A Texas woman experiencing drug withdrawal symptoms while jailed in Nevada was dead in a video-monitored county cell for hours and not provided medical assistance when a deputy checked on her, according to a newly released report obtained by a newspaper.
The 300-page document on the death of Kelly Coltrain by the Nevada Division of Investigation shows that state investigators found evidence the Mineral County sheriff’s office may have violated state laws, but charges were never filed, the Reno Gazette Journal reported Friday.
Coltrain had asked for medical assistance hours before her death, but was instead given a mop to clean up her vomit, the newspaper said.
Coltrain, 27, was arrested July 19, 2017, after she was pulled over on suspicion of speeding outside Hawthorne, about 110 miles southeast of Carson City.
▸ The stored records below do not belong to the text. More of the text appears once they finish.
(** Case analysis on the guard of the innermost [match] or [if] of the goal. *)
Ltac split_guard :=
  match goal with
  | |- context [match ?x with _ => _ end] =>
      lazymatch x with
      | context [match _ with _ => _ end] => fail
      | _ => destruct x eqn:?
      end
  end.

(** Unfold the monad and compute. *)
Ltac run :=
  repeat (progress (unfold mbind, St_bind, mret, St_ret, map_err, attempt, throw,
    panic, gets, modify, get_state, put_state, when, lift_outcome, on_fst, on_snd in *;
    cbn in *)).

(** Invert the equations a monadic run leaves in the context. *)
Ltac inv_run :=
  repeat match goal with
  | H : (_ ≫= _) _ = (Ret _, _) |- _ =>
      apply bind_Ret_inv in H as (? & ? & ? & ?)
  | H : map_err _ _ _ = (Ret _, _) |- _ => apply map_err_Ret_inv in H
  | H : (mret _) _ = (_, _) |- _ => unfold mret, St_ret in H; simplify_eq
  end; simplify_eq/=.
(** [encoding/json]: exponents below 1e-6 and from 1e21 up. *)
Definition json_exponent (m : positive) (e : Z) : bool :=
  let abs := S754_finite false m e in
  SFltb abs (round_exp 1 10 (-6)) || SFleb (round_exp 1 10 21) abs.

Definition format_json (f : float64) : string :=
  match float_repr f with
  | S754_finite neg m e =>
      let '(d, x) := shortest m e in
      sign_text neg +:+ if json_exponent m e then format_e d x else format_f d x
  | S754_zero neg => sign_text neg +:+ "0"
  | _ => format_float f
  end.


(** ** Rounding is exact on floats, and always gives a float *)

Lemma digits2_log2 p : Zpos (digits2_pos p) = Z.log2 (Zpos p) + 1.
Proof.
  induction p as [p IH|p IH|]; [| |done]; cbn [digits2_pos].
  - change (Zpos p~1) with (2 * Zpos p + 1). rewrite Z.log2_succ_double by lia. lia.
  - change (Zpos p~0) with (2 * Zpos p). rewrite Z.log2_double by lia. lia.
Qed.

(** What makes a mantissa and an exponent the canonical ones of a float. *)
Lemma valid_canonical p e :
  valid_binary 53 1024 (S754_finite false p e) = true <->
  e = Z.max (Z.log2 (Zpos p) - 52 + e) (-1074) /\ e <= 971.
Proof.
  unfold valid_binary, bounded, canonical_mantissa, fexp, emin. rewrite andb_true_iff, digits2_log2.
  rewrite <-Zeq_is_eq_bool. change (1024 - 53) with 971. rewrite Z.leb_le. lia.
Qed.

Lemma valid_sign neg neg' p e :
  valid_binary 53 1024 (S754_finite neg p e) = valid_binary 53 1024 (S754_finite neg' p e).
Proof. done. Qed.
(* ===== verification/MetricsJson.v ===== *)
(** * JSON of metrics: the field tags of [internal/model/metrics.go]

    The encoder and the decoder [encoding/json] derives from the struct tags of
    [model.Metrics], with the texts of whole documents. *)

From S2P Require Import Prelude GoError GoNum GoString GoJson Model.

Section MetricsJson.
Context `{FloatText}.

(** [delta,omitempty], [value,omitempty] and [hash,omitempty] disappear when
    nil or empty; NaN and the infinities have no JSON form. *)
Definition json_of_metric (m : Metrics) : option json :=
  value ← match Value m with
          | None => Some []
          | Some v => if is_finite v then Some [("value", JNum (FormatFloatJSON v))] else None
          end;
  Some (JObj ([("id", JStr (ID m)); ("type", JStr (MType m))]
    ++ match Delta m with Some d => [("delta", JNum (FormatInt d))] | None => [] end
    ++ value
    ++ if decide (Hash m = "") then [] else [("hash", JStr (Hash m))])).

Definition zero_metric : Metrics := MkMetrics "" "" None None "".

Definition metric_fields : list (field Metrics) := [
  ("id", fun t j => (fun s => MkMetrics s (MType t) (Delta t) (Value t) (Hash t))
                      <$> decode_string (ID t) j);
  ("type", fun t j => (fun s => MkMetrics (ID t) s (Delta t) (Value t) (Hash t))
                      <$> decode_string (MType t) j);
  ("delta", fun t j => (fun d => MkMetrics (ID t) (MType t) d (Value t) (Hash t))
                      <$> decode_ptr 0%Z decode_int (Delta t) j);
  ("value", fun t j => (fun v => MkMetrics (ID t) (MType t) (Delta t) v (Hash t))
                      <$> decode_ptr FloatZero decode_float (Value t) j);
  ("hash", fun t j => (fun s => MkMetrics (ID t) (MType t) (Delta t) (Value t) s)
                      <$> decode_string (Hash t) j)
].

Definition metric_of_json (j : json) : option Metrics :=
  decode_struct metric_fields zero_metric j.

Definition metrics_of_json (j : json) : option (list Metrics) :=
  decode_slice zero_metric (decode_struct metric_fields) j.

Definition json_of_metrics (l : list Metrics) : option json := JArr <$> mapM json_of_metric l.

(** [json.Marshal] of a metric or of a slice of metrics. *)
Definition unsupported_value : error := ErrNew "json: unsupported value".

Definition Marshal_metric `{JsonText} (m : Metrics) : outcome error string :=
  match json_of_metric m with
  | Some j => Ret (json_print j)
  | None => Fail unsupported_value
  end.

Definition Marshal_metrics `{JsonText} (l : list Metrics) : outcome error string :=
  match json_of_metrics l with
  | Some j => Ret (json_print j)
  | None => Fail unsupported_value
  end.

(** [json.Unmarshal(data, &metrics)] *)
Definition Unmarshal_metrics `{JsonText} (data : string) : outcome error (list Metrics) :=
  match json_parse data ≫= metrics_of_json with
  | Some l => Ret l
  | None => Fail (ErrNew "json: cannot unmarshal")
  end.

(** ** Round trip *)

(** A metric the encoder prints without loss. *)
Definition encodable (m : Metrics) : Prop :=
  utf8_valid (ID m) = true /\ utf8_valid (MType m) = true /\ utf8_valid (Hash m) = true /\
  (forall d, Delta m = Some d -> in_int64 d) /\
  (forall v, Value m = Some v -> is_finite v = true).

Context `{!FloatTextLaws}.

Lemma decode_id t s :
  decode_member metric_fields t ("id", JStr s)
  = Some (MkMetrics s (MType t) (Delta t) (Value t) (Hash t)).
Proof. reflexivity. Qed.
Lemma decode_type t s :
  decode_member metric_fields t ("type", JStr s)
  = Some (MkMetrics (ID t) s (Delta t) (Value t) (Hash t)).
Proof. reflexivity. Qed.
Lemma decode_hash t s :
  decode_member metric_fields t ("hash", JStr s)
  = Some (MkMetrics (ID t) (MType t) (Delta t) (Value t) s).
Proof. reflexivity. Qed.
Lemma decode_delta t d :
  in_int64 d ->
  decode_member metric_fields t ("delta", JNum (FormatInt d))
  = Some (MkMetrics (ID t) (MType t) (Some d) (Value t) (Hash t)).
Proof.
  intros Hd.
  change (((fun d => MkMetrics (ID t) (MType t) d (Value t) (Hash t))
    <$> (Some <$> ParseInt (FormatInt d)))
    = Some (MkMetrics (ID t) (MType t) (Some d) (Value t) (Hash t))).
  by rewrite ParseInt_FormatInt.
Qed.
Lemma decode_value t v :
  is_finite v = true ->
  decode_member metric_fields t ("value", JNum (FormatFloatJSON v))
  = Some (MkMetrics (ID t) (MType t) (Delta t) (Some v) (Hash t)).
Proof.
  intros Hv.
  change (((fun v => MkMetrics (ID t) (MType t) (Delta t) v (Hash t))
    <$> (Some <$> ParseFloat (FormatFloatJSON v)))
    = Some (MkMetrics (ID t) (MType t) (Delta t) (Some v) (Hash t))).
  by rewrite ParseFloat_FormatFloatJSON.
Qed.

Lemma metric_of_json_of_metric m j :
  encodable m -> json_of_metric m = Some j -> metric_of_json j = Some m.
Proof.
  intros (_ & _ & _ & Hd & Hv) Hj. destruct m as [id ty d v h]. unfold json_of_metric in Hj.
  cbn [Model.Value Model.Delta Model.Hash Model.ID Model.MType] in *.
  destruct v as [v|]; [specialize (Hv v eq_refl); rewrite Hv in Hj|];
    cbn [mbind option_bind] in Hj; injection Hj as <-;
    (destruct d as [d|]; [specialize (Hd d eq_refl)|]);
    (destruct (decide (h = "")) as [->|Hh]);
    unfold metric_of_json, decode_struct, decode_members, zero_metric;
    cbn [foldl mbind option_bind app];
    repeat (first [rewrite decode_id | rewrite decode_type | rewrite decode_hash
      | rewrite decode_delta by done | rewrite decode_value by done]; cbn [mbind option_bind]);
    done.
Qed.

Lemma json_of_metric_Some m :
  (forall v, Value m = Some v -> is_finite v = true) -> exists j, json_of_metric m = Some j.
Proof.
  intros Hv. unfold json_of_metric. destruct (Value m) as [v|]; [|cbn; eauto].
  rewrite (Hv v eq_refl). cbn. eauto.
Qed.

Lemma json_of_metric_None m v :
  Value m = Some v -> is_finite v = false -> json_of_metric m = None.
Proof. intros Hv Hf. unfold json_of_metric. by rewrite Hv, Hf. Qed.

(** A slice fails to encode as soon as one value is not finite. *)
Lemma json_of_metrics_None l m v :
  m ∈ l -> Value m = Some v -> is_finite v = false -> json_of_metrics l = None.
Proof.
  intros Hin Hv Hf. unfold json_of_metrics.
  destruct (mapM json_of_metric l) as [js|] eqn:E; [|done]. exfalso.
  apply mapM_Some in E. apply list_elem_of_lookup in Hin as [i Hi].
  destruct (Forall2_lookup_l _ _ _ _ _ E Hi) as (j & _ & Hj).
  by rewrite (json_of_metric_None m v) in Hj.
Qed.

Lemma json_of_metric_wf m j : encodable m -> json_of_metric m = Some j -> json_wf j = true.
Proof.
  intros (Hi & Ht & Hh & _ & Hv) Hj. destruct m as [id ty d v h]. unfold json_of_metric in Hj.
  cbn [Model.Value Model.Delta Model.Hash Model.ID Model.MType] in *.
  destruct v as [v|]; [specialize (Hv v eq_refl); rewrite Hv in Hj|];
    cbn [mbind option_bind] in Hj; injection Hj as <-;
    destruct d as [d|]; destruct (decide (h = "")) as [->|Hne];
    cbn -[utf8_valid json_number];
    rewrite ?Hi, ?Ht, ?Hh, ?json_number_FormatInt, ?FormatFloatJSON_number by done; done.
Qed.

Lemma json_of_metric_depth m j : json_of_metric m = Some j -> json_depth j = 1%nat.
Proof.
  unfold json_of_metric. intros Hj. repeat case_match; simplify_eq; cbn in Hj; by injection Hj as <-.
Qed.

Lemma json_of_metrics_Some l :
  Forall encodable l -> exists js, json_of_metrics l = Some (JArr js) /\
    json_wf (JArr js) = true /\ (json_depth (JArr js) <= 2)%nat /\ metrics_of_json (JArr js) = Some l.
Proof.
  intros Hl. unfold json_of_metrics, metrics_of_json. cbn [decode_slice].
  induction Hl as [|m l Hm _ (js & E & W & N & D)]; [exists []; cbn; auto|].
  destruct (json_of_metric_Some m) as [j Hj]; [apply Hm|].
  apply fmap_Some in E as (? & E & [= <-]).
  exists (j :: js). cbn. rewrite Hj, E. split; [done|].
  split; [cbn in W; by rewrite (json_of_metric_wf m j), W|].
  split; [cbn in N; pose proof (json_of_metric_depth m j Hj); lia|].
  pose proof (metric_of_json_of_metric m j Hm Hj) as Hdec. unfold metric_of_json in Hdec.
  rewrite Hdec. cbn. by rewrite D.
Qed.

(** What [Marshal] prints, [Unmarshal] and [Decode] read back. *)
Lemma Marshal_metrics_roundtrip `{!JsonText, !JsonTextLaws} l :
  Forall encodable l -> exists data, Marshal_metrics l = Ret data /\
    data <> EmptyString /\ Unmarshal_metrics data = Ret l /\
    json_parse_first data ≫= metrics_of_json = Some l.
Proof.
  intros Hl. destruct (json_of_metrics_Some l Hl) as (js & E & W & N & D).
  assert (Hs : shallow (JArr js)) by (unfold shallow, max_nesting; lia).
  exists (json_print (JArr js)). unfold Marshal_metrics, Unmarshal_metrics.
  rewrite E, json_parse_print, json_parse_first_print by done. cbn [mbind option_bind].
  rewrite D. split_and!; try done. by apply json_print_nonempty.
Qed.
End MetricsJson.
(* ===== verification/Storage.v ===== *)
(** * The storage interface

    [service.MetricsStorage] ([internal/server/service/metrics.go]) as a class of
    operations over a storage state, and the contract every implementation
    promises the service: an abstract view of the state (two finite maps), the
    effect of each operation on it, and failure atomicity.  [MemStorage.v] and
    [PostgresStorage.v] discharge the contract; [Service.v] is proved against
    it. *)

From S2P Require Import Prelude GoError GoNum GoContext Model.
Local Open Scope Z_scope.

(** ** The abstract state *)

Record View : Type := MkView {
  view_gauges : gmap string float64;
  view_counters : gmap string Z;
}.

#[export] Instance View_eq_dec : EqDecision View.
Proof. solve_decision. Defined.

Definition set_gauge (name : string) (v : float64) (w : View) : View :=
  MkView (<[name := v]> (view_gauges w)) (view_counters w).

Definition counter_total (name : string) (w : View) : Z :=
  default 0 (view_counters w !! name).

Definition add_counter (name : string) (d : Z) (w : View) : View :=
  MkView (view_gauges w) (<[name := wrap64 (counter_total name w + d)]> (view_counters w)).

(** One element of a batch; a metric of another type has no effect. *)
Definition apply_metric (w : View) (m : Metrics) : View :=
  if decide (MType m = Gauge) then
    match Value m with Some v => set_gauge (ID m) v w | None => w end
  else if decide (MType m = Counter) then
    match Delta m with Some d => add_counter (ID m) d w | None => w end
  else w.

Definition apply_batch (l : list Metrics) (w : View) : View := foldl apply_metric w l.

(** What [int64] guarantees of a received delta. *)
Definition int64_delta (m : Metrics) : Prop := forall d, Delta m = Some d -> in_int64 d.

Definition storable (m : Metrics) : Prop := dereferenceable m /\ int64_delta m.

Lemma gauge_metric_storable n v : storable (gauge_metric n v).
Proof. split; [auto with go|]. by intros d [=]. Qed.
Lemma counter_metric_storable n d : in_int64 d -> storable (counter_metric n d).
Proof. split; [auto with go|]. by intros ? [= <-]. Qed.
#[export] Hint Resolve gauge_metric_storable counter_metric_storable : go.

(** ** The interface *)

Class MetricsStorage (S : Type) := {
  UpdateGauge : Context -> string -> float64 -> M S unit;
  UpdateCounter : Context -> string -> Z -> M S Z;
  UpdateMetrics : Context -> list Metrics -> M S unit;
  GetGauge : Context -> string -> M S float64;
  GetCounter : Context -> string -> M S Z;
  Snapshot : Context -> M S (gmap string float64 * gmap string Z);
}.

(** [storage_reliable] is the part of the contract the environment owes: it is
    [True] for the in-memory storage, and for the database it excludes failures
    after which it is unknown whether a statement took effect. *)
Class MetricsStorageLaws (S : Type) `{!MetricsStorage S} := {
  storage_view : S -> View;
  storage_reliable : S -> Prop;
  UpdateGauge_spec ctx n v s r s' :
    storage_reliable s -> UpdateGauge ctx n v s = (r, s') ->
    storage_reliable s' /\
    match r with
    | Ret _ => storage_view s' = set_gauge n v (storage_view s)
    | Fail _ => storage_view s' = storage_view s
    | Panic _ => False
    end;
  UpdateCounter_spec ctx n d s r s' :
    in_int64 d -> storage_reliable s -> UpdateCounter ctx n d s = (r, s') ->
    storage_reliable s' /\
    match r with
    | Ret total =>
        storage_view s' = add_counter n d (storage_view s) /\
        view_counters (storage_view s') !! n = Some total
    | Fail _ => storage_view s' = storage_view s
    | Panic _ => False
    end;
  UpdateMetrics_spec ctx l s r s' :
    Forall storable l -> storage_reliable s -> UpdateMetrics ctx l s = (r, s') ->
    storage_reliable s' /\
    match r with
    | Ret _ => storage_view s' = apply_batch l (storage_view s)
    | Fail _ => storage_view s' = storage_view s
    | Panic _ => False
    end;
  GetGauge_spec ctx n s r s' :
    storage_reliable s -> GetGauge ctx n s = (r, s') ->
    storage_reliable s' /\ storage_view s' = storage_view s /\
    match r with
    | Ret v => view_gauges (storage_view s) !! n = Some v
    | Fail e => Is e ErrMetricNotFound = true -> view_gauges (storage_view s) !! n = None
    | Panic _ => False
    end;
  GetCounter_spec ctx n s r s' :
    storage_reliable s -> GetCounter ctx n s = (r, s') ->
    storage_reliable s' /\ storage_view s' = storage_view s /\
    match r with
    | Ret t => view_counters (storage_view s) !! n = Some t
    | Fail e => Is e ErrMetricNotFound = true -> view_counters (storage_view s) !! n = None
    | Panic _ => False
    end;
  Snapshot_spec ctx s r s' :
    storage_reliable s -> Snapshot ctx s = (r, s') ->
    storage_reliable s' /\ storage_view s' = storage_view s /\
    match r with
    | Ret (g, c) => storage_view s = MkView g c
    | Fail _ => True
    | Panic _ => False
    end;
}.
Arguments storage_reliable {S _ _} _ : simpl never.

(** ** Lemmas on the abstract operations *)

Lemma apply_batch_cons m l w : apply_batch (m :: l) w = apply_batch l (apply_metric w m).
Proof. done. Qed.
Lemma apply_batch_app l1 l2 w : apply_batch (l1 ++ l2) w = apply_batch l2 (apply_batch l1 w).
Proof. apply foldl_app. Qed.

(** The deltas a batch carries for one counter. *)
Definition deltas_of (name : string) (l : list Metrics) : list Z :=
  omap (fun m => if decide (MType m = Counter /\ ID m = name) then Delta m else None) l.

Definition sumZ (l : list Z) : Z := foldr Z.add 0 l.

Lemma deltas_of_cons name m l :
  deltas_of name (m :: l)
  = match (if decide (MType m = Counter /\ ID m = name) then Delta m else None) with
    | Some d => d :: deltas_of name l
    | None => deltas_of name l
    end.
Proof. done. Qed.

(** The gauge values a batch carries for one name, in order. *)
Definition values_of (name : string) (l : list Metrics) : list float64 :=
  omap (fun m => if decide (MType m = Gauge /\ ID m = name) then Value m else None) l.

Lemma counter_total_add n n' d w :
  counter_total n (add_counter n' d w)
  = if decide (n' = n) then wrap64 (counter_total n w + d) else counter_total n w.
Proof.
  unfold counter_total at 1, add_counter. cbn. rewrite lookup_insert.
  case_decide; [by subst|done].
Qed.

Definition in_range_view (w : View) : Prop := map_Forall (fun _ t => in_int64 t) (view_counters w).

Lemma counter_total_range n w : in_range_view w -> in_int64 (counter_total n w).
Proof.
  intros Hw. unfold counter_total. destruct (view_counters w !! n) eqn:E; cbn.
  - by eapply Hw.
  - unfold in_int64, two63. lia.
Qed.

Lemma counter_total_apply_metric n w m :
  counter_total n (apply_metric w m)
  = match (if decide (MType m = Counter /\ ID m = n) then Delta m else None) with
    | Some d => wrap64 (counter_total n w + d)
    | None => counter_total n w
    end.
Proof.
  unfold apply_metric.
  destruct (decide (MType m = Gauge)) as [Hg|Hg].
  - rewrite (decide_False (P := MType m = Counter /\ ID m = n)) by (rewrite Hg; naive_solver).
    by destruct (Value m).
  - destruct (decide (MType m = Counter)) as [Hc|Hc]; [|by rewrite decide_False by tauto].
    destruct (Delta m) as [d|]; [rewrite counter_total_add|by case_decide].
    repeat case_decide; naive_solver.
Qed.

(** After a batch, each counter is the old total plus the sum of its deltas,
    modulo wrap-around. *)
Lemma counter_total_apply_batch n l w :
  in_range_view w ->
  counter_total n (apply_batch l w) = wrap64 (counter_total n w + sumZ (deltas_of n l)).
Proof.
  intros Hw. assert (Hr : in_int64 (counter_total n w)) by by apply counter_total_range.
  clear Hw. revert w Hr. induction l as [|m l IH]; intros w Hr.
  - cbn. by rewrite Z.add_0_r, wrap64_id.
  - rewrite apply_batch_cons. rewrite deltas_of_cons.
    pose proof (counter_total_apply_metric n w m) as Hm.
    destruct (if decide (MType m = Counter /\ ID m = n) then Delta m else None) as [d|].
    + rewrite IH by (rewrite Hm; apply wrap64_range).
      rewrite Hm, wrap64_add_l. f_equal. unfold sumZ. cbn [foldr]. lia.
    + rewrite IH by by rewrite Hm. by rewrite Hm.
Qed.

(** After a batch, a gauge is the last value the batch carries for it. *)
Lemma gauge_apply_batch n l w :
  view_gauges (apply_batch l w) !! n
  = match last (values_of n l) with
    | Some v => Some v
    | None => view_gauges w !! n
    end.
Proof.
  induction l as [|m l IH] using rev_ind; [done|].
  rewrite apply_batch_app. unfold values_of. rewrite omap_app. cbn.
  rewrite last_app.
  unfold apply_metric. fold (values_of n l).
  destruct (decide (MType m = Gauge)) as [Hg|Hg].
  - destruct (Value m) as [v|]; [|case_decide; cbn; by rewrite IH].
    cbn. rewrite lookup_insert. repeat case_decide; naive_solver.
  - rewrite (decide_False (P := MType m = Gauge /\ ID m = n)) by tauto. cbn.
    rewrite <-IH. by destruct (decide (MType m = Counter)); [destruct (Delta m)|].
Qed.

(** A batch that never mentions a counter leaves it alone; otherwise the counter
    exists afterwards. *)
Lemma counter_apply_metric_lookup n w m :
  view_counters (apply_metric w m) !! n
  = match (if decide (MType m = Counter /\ ID m = n) then Delta m else None) with
    | Some d => Some (wrap64 (counter_total n w + d))
    | None => view_counters w !! n
    end.
Proof.
  unfold apply_metric.
  destruct (decide (MType m = Gauge)) as [Hg|Hg].
  - rewrite (decide_False (P := MType m = Counter /\ ID m = n)) by (rewrite Hg; naive_solver).
    by destruct (Value m).
  - destruct (decide (MType m = Counter)) as [Hc|Hc]; [|by rewrite decide_False by tauto].
    destruct (Delta m) as [d|]; [|by case_decide].
    unfold add_counter. cbn. rewrite lookup_insert. repeat case_decide; naive_solver.
Qed.

Lemma counter_apply_batch_untouched n l w :
  deltas_of n l = [] -> view_counters (apply_batch l w) !! n = view_counters w !! n.
Proof.
  revert w. induction l as [|m l IH]; intros w; [done|].
  rewrite deltas_of_cons, apply_batch_cons. intros Hd.
  pose proof (counter_apply_metric_lookup n w m) as Hm.
  destruct (if decide (MType m = Counter /\ ID m = n) then Delta m else None) as [d|]; [done|].
  by rewrite IH.
Qed.

Lemma counter_apply_batch_present n l w :
  deltas_of n l <> [] \/ is_Some (view_counters w !! n) ->
  is_Some (view_counters (apply_batch l w) !! n).
Proof.
  revert w. induction l as [|m l IH]; intros w; [by intros [?|?]|].
  rewrite deltas_of_cons, apply_batch_cons. intros Hd. apply IH.
  pose proof (counter_apply_metric_lookup n w m) as Hm.
  destruct (if decide (MType m = Counter /\ ID m = n) then Delta m else None) as [d|].
  - right. rewrite Hm. eauto.
  - by rewrite Hm.
Qed.

(** The counters after a batch, as a map lookup. *)
Lemma counter_apply_batch n l w :
  in_range_view w ->
  view_counters (apply_batch l w) !! n
  = match deltas_of n l with
    | [] => view_counters w !! n
    | ds => Some (wrap64 (counter_total n w + sumZ ds))
    end.
Proof.
  intros Hw. destruct (deltas_of n l) as [|d ds] eqn:E.
  - by apply counter_apply_batch_untouched.
  - rewrite <-E, <-counter_total_apply_batch by done.
    destruct (counter_apply_batch_present n l w) as [t Ht]; [left; by rewrite E|].
    unfold counter_total. by rewrite Ht.
Qed.

Lemma sumZ_perm l1 l2 : l1 ≡ₚ l2 -> sumZ l1 = sumZ l2.
Proof. unfold sumZ. induction 1; cbn [foldr]; lia. Qed.

Lemma deltas_of_perm n l1 l2 : l1 ≡ₚ l2 -> deltas_of n l1 ≡ₚ deltas_of n l2.
Proof. intros H. unfold deltas_of. by rewrite H. Qed.

(** The order in which increments arrive does not matter. *)
Lemma counters_apply_batch_perm l1 l2 w :
  in_range_view w -> l1 ≡ₚ l2 ->
  view_counters (apply_batch l1 w) = view_counters (apply_batch l2 w).
Proof.
  intros Hw Hp. apply map_eq. intros n. rewrite !counter_apply_batch by done.
  pose proof (deltas_of_perm n _ _ Hp) as Hd.
  destruct (deltas_of n l1) as [|d ds], (deltas_of n l2) as [|d' ds'].
  - done.
  - by apply Permutation_nil_l in Hd.
  - by apply Permutation_nil_r in Hd.
  - by rewrite (sumZ_perm _ _ Hd).
Qed.

Lemma in_range_view_apply_metric w m : in_range_view w -> in_range_view (apply_metric w m).
Proof.
  intros Hw n t Ht. rewrite counter_apply_metric_lookup in Ht.
  destruct (if decide (MType m = Counter /\ ID m = n) then Delta m else None).
  - simplify_eq. apply wrap64_range.
  - by apply (Hw n).
Qed.

Lemma in_range_view_apply_batch l w : in_range_view w -> in_range_view (apply_batch l w).
Proof.
  intros Hw. unfold apply_batch. apply foldl_invariant; [done|]. intros. by apply in_range_view_apply_metric.
Qed.
#[export] Hint Resolve in_range_view_apply_metric in_range_view_apply_batch : go.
The officer discovered she had failed to answer traffic tickets, and the report states that she refused to answer questions about her medical history when she was taken to jail. After learning she wouldn’t make bail, she told Sgt. Jim Holland she was drug dependent and suffered seizures when withdrawing, according to the report.
The report shows Coltrain told a deputy she needed to be taken to a hospital about four hours after she was booked. But the deputy told her she wouldn’t be given medical assistance unless he determined her life was at risk.
“Unfortunately, since you’re DT’ing (referring to the detoxification process), I’m not going to take you over to the hospital right now just to get your fix,” deputy Ray Gulcynski told Coltrain, according to the document. “That’s not the way detention works, unfortunately. You are incarcerated with us, so . you don’t get to go to the hospital when you want.”
On July 22, 2017, Holland gave Coltrain a new uniform and a mop and asked her to clean her vomit. The newspaper reviewed video showing Coltrain eventually mopped while sitting on her bed, trembling and stopping to rest during the process.
The newspaper reports the video shows Coltrain less than an hour later lying in the fetal position and suddenly becoming rigid. She then convulses for several minutes and stops moving around 6:30 p.m. At around 12:30 a.m., Gulcynski found her unresponsive.